**Task objective:** Please copy out the entries below exactly, beginning with the line that contains "assert (m ∈" and ending with the line that contains "apply NoDup_app in", and include nothing outside that span.

[Records provided — start]

(* ===== verification/Paging.v ===== *)
(** * Pages of merchants

    The sweeps over the merchants read pages by ascending id while they rewrite the rows
    they have passed. Such pages never skip or repeat a row: for any condition on the
    rows and any rewriting of them that keeps ids, the pages of a sweep are the
    successive parts of one list. *)

From Stdlib Require Import Sorted.
From stdpp Require Import sorting.
From coqutil Require Datatypes.String.
From S2P Require Import Prelude Rows JsNumber Money Policies Merchant Redis Shared Program Sanctions Accounts AccountsCorrect.

(** ** The order of ids *)

Abbreviation ltb := coqutil.Datatypes.String.ltb.

Lemma beforeId_total r r' : beforeId r r' = true ∨ beforeId r' r = true.
Proof.
  unfold beforeId. destruct (ltb (ac_id r') (ac_id r)) eqn:E1; [|by left]. right. destruct (ltb (ac_id r) (ac_id r')) eqn:E2; [|done].
  pose proof (coqutil.Datatypes.String.ltb_trans _ _ _ E1 E2) as H. by rewrite coqutil.Datatypes.String.ltb_antirefl in H.
Qed.

Lemma ltb_asym a b : ltb a b = true → ltb b a = false.
Proof.
  intros H. destruct (ltb b a) eqn:E; [|done]. pose proof (coqutil.Datatypes.String.ltb_trans _ _ _ H E) as H'. by rewrite coqutil.Datatypes.String.ltb_antirefl in H'.
Qed.

Lemma ltb_cases a b : ltb a b = true ∨ a = b ∨ ltb b a = true.
Proof.
  destruct (ltb a b) eqn:E1; [by left|]. destruct (ltb b a) eqn:E2; [by right; right|]. right. left. by apply coqutil.Datatypes.String.ltb_total.
Qed.

Lemma beforeId_trans r1 r2 r3 : beforeId r1 r2 = true → beforeId r2 r3 = true → beforeId r1 r3 = true.
Proof.
  unfold beforeId. intros H1%negb_true_iff H2%negb_true_iff. apply negb_true_iff. destruct (ltb (ac_id r3) (ac_id r1)) eqn:E; [|done].
  destruct (ltb_cases (ac_id r1) (ac_id r2)) as [H|[H|H]]; [|congruence|congruence].
  pose proof (coqutil.Datatypes.String.ltb_trans _ _ _ E H). congruence.
Qed.

(** Strictly ascending ids. *)
Definition increasing (l : registryTable) : Prop := StronglySorted (λ r r', ltb (ac_id r) (ac_id r') = true) l.

(** In a list of ascending ids, those after an element are the rest. *)
Lemma after_element l1 r l2 : increasing (l1 ++ r :: l2) → filter (λ x, ltb (ac_id r) (ac_id x)) (l1 ++ r :: l2) = l2.
Proof.
  intros Hs. rewrite filter_app, filter_cons_False by (rewrite coqutil.Datatypes.String.ltb_antirefl; exact (λ H, H)).
  rewrite filter_none, filter_every; [done|..].
  - intros x Hx. assert (increasing (r :: l2)) as Hr by by apply StronglySorted_app_1_r in Hs. apply StronglySorted_inv in Hr as [_ Hr].
    rewrite List.Forall_forall in Hr. rewrite (Hr x); [done|by apply list_elem_of_In].
  - intros x Hx. rewrite ltb_asym; [exact (λ H, H)|]. exact (StronglySorted_app_1_elem_of _ l1 (r :: l2) x r Hs Hx ltac:(left)).
Qed.

(** ** One row *)

(** A save of a row that was just read. *)
Lemma updated_treat (f : Account → Account) m rows : NoDup (ac_id <$> rows) → m ∈ rows → ac_id (f m) = ac_id m →
  updated (f m) rows = treatRow ac_id (λ m, writtenRow m (f m)) m rows.
Proof.
  intros Hn Hm Hid. apply list_fmap_ext. intros i r Hr%list_elem_of_lookup_2. rewrite Hid.
  destruct (String.eqb_spec (ac_id r) (ac_id m)) as [He|]; [|done]. by rewrite (unique_id rows r m).
Qed.

Lemma writtenFlag_same {T} (f : RiskFlag T) : writtenFlag f f = f.
Proof. destruct f as [v [|?] [|?] [|?] a]; done. Qed.

(** ** One sweep *)

Section paging.
Context (condition : Account → bool) (treat : Account → Account).
Context (treat_frozen : ∀ m, frozen (treat m) = frozen m).
Implicit Types (m : Account) (rows : registryTable).

(** The merchants a sweep is for. *)
Definition candidate m : bool := ac_isActive m && condition m.

Definition candidates rows : registryTable := orderBy beforeId (filter (λ m, candidate m) rows).

Lemma candidates_increasing rows : NoDup (ac_id <$> rows) → increasing (candidates rows).
Proof.
  intros Hn. pose proof (orderBy_ordered beforeId beforeId_total beforeId_trans (filter (λ m, candidate m) rows)) as Hs.
  assert (NoDup (ac_id <$> candidates rows)) as Hn2.
  { unfold candidates. rewrite orderBy_perm. eapply sublist_NoDup; [exact Hn|]. apply fmap_sublist, sublist_filter. }
  fold (candidates rows) in Hs. revert Hs Hn2. generalize (candidates rows). clear. intros l. induction l as [|r l IH]; intros Hs Hn; [constructor|].
  apply StronglySorted_inv in Hs as [Hs Hr]. rewrite fmap_cons, NoDup_cons in Hn. destruct Hn as [Hx Hn]. constructor; [by apply IH|].
  apply List.Forall_forall. intros r' Hr'. rewrite List.Forall_forall in Hr. specialize (Hr r' Hr'). unfold beforeId in Hr. apply negb_true_iff in Hr.
  destruct (ltb_cases (ac_id r) (ac_id r')) as [H|[H|H]]; [done| |congruence]. exfalso. apply Hx. rewrite H. by apply list_elem_of_fmap_2, list_elem_of_In.
Qed.

Lemma candidates_in rows m : m ∈ candidates rows → m ∈ rows ∧ candidate m = true.
Proof. intros Hm. unfold candidates in Hm. apply orderBy_elem, list_elem_of_filter in Hm as [Hc ?]. split; [done|]. by destruct (candidate m). Qed.

Lemma candidates_NoDup rows : NoDup (ac_id <$> rows) → NoDup (ac_id <$> candidates rows).
Proof. intros Hn. unfold candidates. rewrite orderBy_perm. eapply sublist_NoDup; [exact Hn|]. apply fmap_sublist, sublist_filter. Qed.

Lemma treat_id m : ac_id (treat m) = ac_id m.
Proof. pose proof (treat_frozen m) as H. unfold frozen in H. congruence. Qed.

Lemma sweepRows_frozen ids rows : frozen <$> sweepRows ac_id treat ids rows = frozen <$> rows.
Proof. unfold sweepRows. rewrite <- list_fmap_compose. apply list_fmap_ext. intros i r _. cbn. case_decide; [apply treat_frozen|done]. Qed.

Lemma swept_all rows : NoDup (ac_id <$> rows) → sweepRows ac_id treat (ac_id <$> candidates rows) rows = (λ m, if candidate m then treat m else m) <$> rows.
Proof.
  intros Hn. apply sweepRows_part; [done|]. intros m. split; [apply candidates_in|]. intros [Hm Hc]. apply orderBy_elem, list_elem_of_filter. by rewrite Hc.
Qed.

(** *** Pages *)

Lemma first_page rows limit : keysetBatch condition None limit rows = take limit (candidates rows).
Proof. unfold keysetBatch, candidates. do 2 f_equal. apply list_filter_iff. intros r. cbn. by rewrite andb_true_r. Qed.

(** Rows behind the cursor do not matter, whatever the sweep made of them. *)
Lemma swept_behind ids cursor rows : (∀ r, r ∈ rows → ac_id r ∈ ids → ltb cursor (ac_id r) = false) →
  filter (λ r, ac_isActive r && condition r && ltb cursor (ac_id r)) (sweepRows ac_id treat ids rows) = filter (λ r, ltb cursor (ac_id r)) (filter (λ m, candidate m) rows).
Proof.
  induction rows as [|r rows IH]; intros Hb; [done|]. unfold sweepRows. rewrite fmap_cons, !filter_cons. fold (sweepRows ac_id treat ids rows).
  rewrite IH by (intros x Hx; apply Hb; by right). clear IH. unfold candidate. specialize (Hb r (list_elem_of_here _ _)).
  destruct (decide (ac_id r ∈ ids)) as [Hin|Hout].
  - rewrite treat_id, (Hb Hin), andb_false_r. rewrite decide_False by (exact (λ H, H)).
    case_decide; [|done]. by rewrite filter_cons_False by (rewrite (Hb Hin); exact (λ H, H)).
  - destruct (ac_isActive r && condition r); cbn [andb]; [|done]. rewrite (decide_True (P := Is_true true)) by done. rewrite filter_cons. done.
Qed.

Lemma next_page rows l1 r l2 limit : NoDup (ac_id <$> rows) → candidates rows = l1 ++ r :: l2 → ac_id r ≠ ""%string →
  keysetBatch condition (Some (ac_id r)) limit (sweepRows ac_id treat (ac_id <$> l1 ++ [r]) rows) = take limit l2.
Proof.
  intros Hn Hc Hid. pose proof (candidates_increasing rows Hn) as Hs. rewrite Hc in Hs. unfold keysetBatch. f_equal.
  assert (truthy (Some (ac_id r)) = true) as -> by by cbn; apply negb_true_iff, String.eqb_neq.
  rewrite swept_behind.
  - rewrite <- (filter_orderBy beforeId beforeId_total beforeId_trans). fold (candidates rows). rewrite Hc. by apply after_element.
  - intros x _ (y & He & Hy)%list_elem_of_fmap. rewrite He. apply elem_of_app in Hy as [Hy| ->%list_elem_of_singleton]; [|apply coqutil.Datatypes.String.ltb_antirefl].
    apply ltb_asym. exact (StronglySorted_app_1_elem_of _ l1 (r :: l2) y r Hs Hy ltac:(left)).
Qed.

Lemma page_after rows k limit : NoDup (ac_id <$> rows) → (∀ m, m ∈ rows → ac_id m ≠ ""%string) →
  keysetBatch condition (ac_id <$> last (take k (candidates rows))) limit (sweepRows ac_id treat (ac_id <$> take k (candidates rows)) rows)
  = take limit (drop k (candidates rows)).
Proof.
  intros Hn Hid. pose proof (take_drop k (candidates rows)) as Hsplit. destruct (last (take k (candidates rows))) as [r|] eqn:El.
  - apply last_Some in El as (l1 & El). rewrite El in *. rewrite <- app_assoc in Hsplit. cbn. apply next_page; [done|done|].
    apply Hid, candidates_in. rewrite <- Hsplit. apply elem_of_app. right. left.
  - apply last_None in El. rewrite El in *. cbn in Hsplit. rewrite Hsplit. rewrite sweepRows_nil. apply first_page.
Qed.

(** *** The loop *)

Context {E : Type → Type} {S : Type} (handler : ∀ X, E X → Date → S → S * result X) `{!Answers handler} (table : S → registryTable).
Context {R C : Type} (page : option string → prog E (list Account)) (body : Account → prog E R) (count : C → option R → C).

(** A sweep whose pages are those of the table and whose body treats one row: it ends,
    and treats every candidate exactly once by ascending id. [K] is what else holds when
    some of them have been treated. *)
Lemma run_sweep (answer : Account → R) (K : list Account → S → Prop) now size fuel rows c s :
  (0 < size)%nat → NoDup (ac_id <$> rows) → (∀ m, m ∈ rows → ac_id m ≠ ""%string) → (length (candidates rows) < size * fuel)%nat →
  (∀ afterId done s, K done s → ∃ s', run handler (page afterId) now s = (s', Ok (keysetBatch condition afterId size (table s)))
     ∧ table s' = table s ∧ K done s') →
  (∀ done m rest s, candidates rows = done ++ m :: rest → m ∈ table s → frozen <$> table s = frozen <$> rows → K done s →
     ∃ s', run handler (body m) now s = (s', Ok (answer m)) ∧ table s' = treatRow ac_id treat m (table s) ∧ K (done ++ [m]) s') →
  table s = rows → K [] s →
  ∃ s', run handler (forPages ac_id page size (allSettled body count) fuel None c) now s
        = (s', Ok (Some (foldl (λ c m, count c (Some (answer m))) c (candidates rows))))
    ∧ table s' = (λ m, if candidate m then treat m else m) <$> rows ∧ K (candidates rows) s'.
Proof.
  intros Hsize Hn Hid Hfuel Hpage Hbody Ht HK. set (l := candidates rows) in *.
  pose (J k s := table s = sweepRows ac_id treat (ac_id <$> take k l) rows ∧ K (take k l) s).
  destruct (run_forPages handler ac_id page size (allSettled body count) (λ l c, foldl (λ c m, count c (Some (answer m))) c l) J l now fuel 0 c s)
    as (s' & Hrun & Ht' & HK'); [done|..].
  - intros k s1 [Ht1 HK1]. destruct (Hpage (ac_id <$> last (take k l)) _ s1 HK1) as (s2 & Hrun & Ht2 & HK2). exists s2.
    split; [|split; [congruence|done]]. rewrite Hrun, Ht1. unfold l. by rewrite page_after.
  - intros k c1 s1 HJ1 batch.
    destruct (run_allSettled handler body count answer (λ d, J (k + length d)%nat) now batch [] c1 s1) as (s2 & Hrun & HJ2);
      [|by exists batch|by rewrite Nat.add_0_r|by exists s2].
    intros d m rest s2 Hb [Ht2 HK2]. assert (drop (k + length d) l = m :: rest ++ drop size (drop k l)) as Hd.
    { assert (drop k l = batch ++ drop size (drop k l)) as Hk by (symmetry; apply take_drop). rewrite <- drop_drop, Hk at 1. by rewrite Hb, <- app_assoc, drop_app_length. }
    assert (take (k + length (d ++ [m])) l = take (k + length d) l ++ [m]) as Htake.
    { rewrite length_app, Nat.add_assoc, <- take_take_drop, Hd. done. }
    assert (m ∈ l) as Hml by (rewrite <- (take_drop (k + length d) l), Hd; apply elem_of_app; right; left).
    pose proof (proj1 (candidates_in _ _ Hml)) as Hmr.
    assert (ac_id m ∉ ac_id <$> take (k + length d) l) as Hnew.
    { pose proof (candidates_NoDup rows Hn) as Hnl. fold l in Hnl. rewrite <- (take_drop (k + length d) l), fmap_app, Hd in Hnl.
      apply NoDup_app in Hnl as (_ & Hdis & _). intros Hin. apply (Hdis _ Hin). left. }
    destruct (Hbody (take (k + length d) l) m (rest ++ drop size (drop k l)) s2) as (s3 & Hrun & Ht3 & HK3); [by rewrite <- Hd, take_drop|by rewrite Ht2; apply sweepRows_elem|by rewrite Ht2, sweepRows_frozen|exact HK2|].
    exists s3. split; [done|]. unfold J. rewrite Htake. split; [|done]. by rewrite Ht3, Ht2, (sweepRows_snoc _ _ treat_id), fmap_app.
  - intros l1 l2 c1. apply foldl_app.
  - done.
  - lia.
  - by rewrite drop_0.
  - split; [by rewrite Ht, sweepRows_nil|done].
  - rewrite firstn_all in Ht', HK'. exists s'. split_and!; [done| |done]. rewrite Ht'. unfold l. by rewrite swept_all.
Qed.
End paging.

[Records provided — finish]

**Answer for the task:**
    assert (m ∈ l) as Hml by (rewrite <- (take_drop (k + length d) l), Hd; apply elem_of_app; right; left).
    pose proof (proj1 (candidates_in _ _ Hml)) as Hmr.
    assert (ac_id m ∉ ac_id <$> take (k + length d) l) as Hnew.
    { pose proof (candidates_NoDup rows Hn) as Hnl. fold l in Hnl. rewrite <- (take_drop (k + length d) l), fmap_app, Hd in Hnl.
      apply NoDup_app in Hnl as (_ & Hdis & _). intros Hin. apply (Hdis _ Hin). left. }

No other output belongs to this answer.